Anyway, a few months ago, I found myself single for the first time in eight years, and my biggest concern was my body and weight. I immediately blamed the breakup on my body and weight (this was not the real reason, obvi) and I asked myself, “how could anyone find you attractive at X pounds?” The weight gain of recovery was hard enough to handle while in a relationship; I had no idea how I was going to handle it while dating new people.
So I handled it the only way I knew how: I started restricting again.

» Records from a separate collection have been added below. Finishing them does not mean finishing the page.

Lemma decompress_correct_witness :
  decompress_with_dict_options (fun _ _ => true) sample None LFallback =
    Ok [97; 98; 99; 100; 101; 99; 100; 101; 99; 100; 101; 99; 100; 101; 99; 100; 101; 99].
Proof.
  pose proof (decompress_correct (fun _ _ => true) sample None LFallback no_dict_usable sample_bytes
    sample_size) as H.
  assert (ref_decompress None sample =
    Some [97; 98; 99; 100; 101; 99; 100; 101; 99; 100; 101; 99; 100; 101; 99; 100; 101; 99]) as Href
    by (vm_compute; reflexivity).
  rewrite Href in H. destruct (decompress_with_dict_options _ _ _ _) as [out|e| |]; [|exfalso..].
  - injection H as <-. reflexivity.
  - destruct H as [H|(n & want & _ & H)]; discriminate H.
  - exact H.
  - exact H.
Defined.

(** Two allocators that answer alike to every request for room up to a length
    of [n] bytes. *)
Definition agree_up_to (n : Z) (alloc alloc' : Z -> Z -> bool) : Prop :=
  forall len want, len + want <= n -> alloc len want = alloc' len want.

(** C12: The output buffer of a decompression is bounded by the input,
    whatever the frames' headers claim. No header makes it ask the allocator for an output
    of more than 128 KiB for each byte of the input, 256 KiB more and the
    slack of the wide copies: two allocators that differ only in their answers
    to larger requests give the same run, on inputs that fail as well. When
    the run returns, its content has at most 128 KiB for each byte of the
    input, and the room reserved for it, the blocks' own included, holds it
    and is within that same bound. *)
Theorem decompress_bounded alloc alloc' data dict simd :
  usable dict -> bytes data -> zlen data < 2 ^ 45 ->
  let room := MAX_BLOCK_SIZE * (zlen data + 2) + WILDCOPY_OVERLENGTH in
  agree_up_to room alloc alloc' ->
  decompress_frames alloc (decoder_new simd) data dict [] = decompress_frames alloc' (decoder_new simd) data dict [] /\
  decompress_with_dict_options alloc data dict simd = decompress_with_dict_options alloc' data dict simd /\
  match decompress_frames alloc (decoder_new simd) data dict [] with
  | Ok (_, o) => decompress_with_dict_options alloc data dict simd = Ok (v_output o) /\
      zlen (v_output o) <= MAX_BLOCK_SIZE * zlen data /\ zlen (v_output o) <= v_reserved o <= room
  | _ => True
  end.
Proof.
  intros Hu Hb Hl room Hagree.
  assert (decompress_frames alloc (decoder_new simd) data dict [] = decompress_frames alloc' (decoder_new simd) data dict []) as Heq.
  { unfold decompress_frames. change (zlen (@nil Z)) with 0.
    apply (frames_loop_agree dict data 0 (usable_entropy dict Hu) (usable_content dict Hu) Hb Hl ltac:(split; by vm_compute)).
    - intros n want Hn. apply Hagree. unfold total_room in Hn. unfold room. lia.
    - apply (first_turn (decoder_new simd) data dict [] None); [by vm_compute|done|done|apply scratch_new_ok]. }
  split; [done|]. unfold decompress_with_dict_options. rewrite <- Heq. split; [done|].
  pose proof (decompress_frames_ok alloc (decoder_new simd) data dict [] None Hu Hb Hl
    ltac:(by vm_compute) eq_refl (scratch_new_ok None)) as H.
  destruct (decompress_frames _ _ _ _ _) as [[d o]|e| |]; cbn [mbind res_bind]; try done.
  destruct H as (_ & _ & _ & H1 & H2). rewrite take_output_content. split; [done|].
  unfold total_room in H2. rewrite zlen_nil in *. unfold room. lia.
Qed.

(** A system that grants less than 100 blocks gives the run one that grants
    everything does. *)
Definition up_to_100_blocks (len want : Z) : bool := len + want <? MAX_BLOCK_SIZE * 100.

Lemma decompress_bounded_witness :
  decompress_with_dict_options up_to_100_blocks sample None LAvx2 =
    decompress_with_dict_options (fun _ _ => true) sample None LAvx2.
Proof.
  assert (agree_up_to (MAX_BLOCK_SIZE * (zlen sample + 2) + WILDCOPY_OVERLENGTH) up_to_100_blocks (fun _ _ => true)) as Ha.
  { intros len want Hn. apply Z.ltb_lt. assert (zlen sample <= 90) by by vm_compute.
    unfold MAX_BLOCK_SIZE, WILDCOPY_OVERLENGTH in *. lia. }
  pose proof (decompress_bounded up_to_100_blocks (fun _ _ => true) sample None LAvx2 no_dict_usable sample_bytes sample_size Ha) as (_ & H & _).
  exact H.
Defined.

(** C7: The SIMD level is no part of the result. Whatever the copies the
    two levels pick for each block, the runs of both return the same content
    or both an error, unless an allocation was refused. *)
Theorem simd_levels_agree try_reserve data dict simd simd' :
  usable dict -> bytes data -> zlen data < 2 ^ 45 ->
  match decompress_with_dict_options try_reserve data dict simd,
        decompress_with_dict_options try_reserve data dict simd' with
  | Ok a, Ok b => a = b
  | Err _, Err _ => True
  | Ok _, Err e | Err e, Ok _ => exists n want, e = EReserveFailed want /\ try_reserve n want = false
  | _, _ => False
  end.
Proof.
  intros Hu Hb Hl. pose proof (decompress_ok try_reserve data dict simd Hu Hb Hl) as H1.
  pose proof (decompress_ok try_reserve data dict simd' Hu Hb Hl) as H2.
  destruct (decompress_with_dict_options try_reserve data dict simd) as [a|e| |];
    destruct (decompress_with_dict_options try_reserve data dict simd') as [b|e'| |]; try done.
  - destruct H1 as [H1 _], H2 as [H2 _]. congruence.
  - destruct H1 as [H1 _], H2 as [H2|H2]; [congruence|exact H2].
  - destruct H1 as [H1|H1], H2 as [H2 _]; [congruence|exact H1].
Qed.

I’d been restricting on and off for a couple months anyway (the holiday season + weighing myself for the first time in four years = trigger party!), but thinking about a new person seeing me naked really set me off. I was like, “I am so going to relapse. For real this time.”
My friend told me he wanted me to meet his friend. So, naturally, I went through The Friend’s Instagram and saw that he had recently lost Y pounds. First thought: “I can’t meet him! I’m not going to be thin enough for him.” Second thought: “he’s absolutely gorgeous and I need to meet him.” I procrastinated meeting him for weeks because I didn’t feel skinny enough, just restricting and looking at his Instagram until… Eventually, we met.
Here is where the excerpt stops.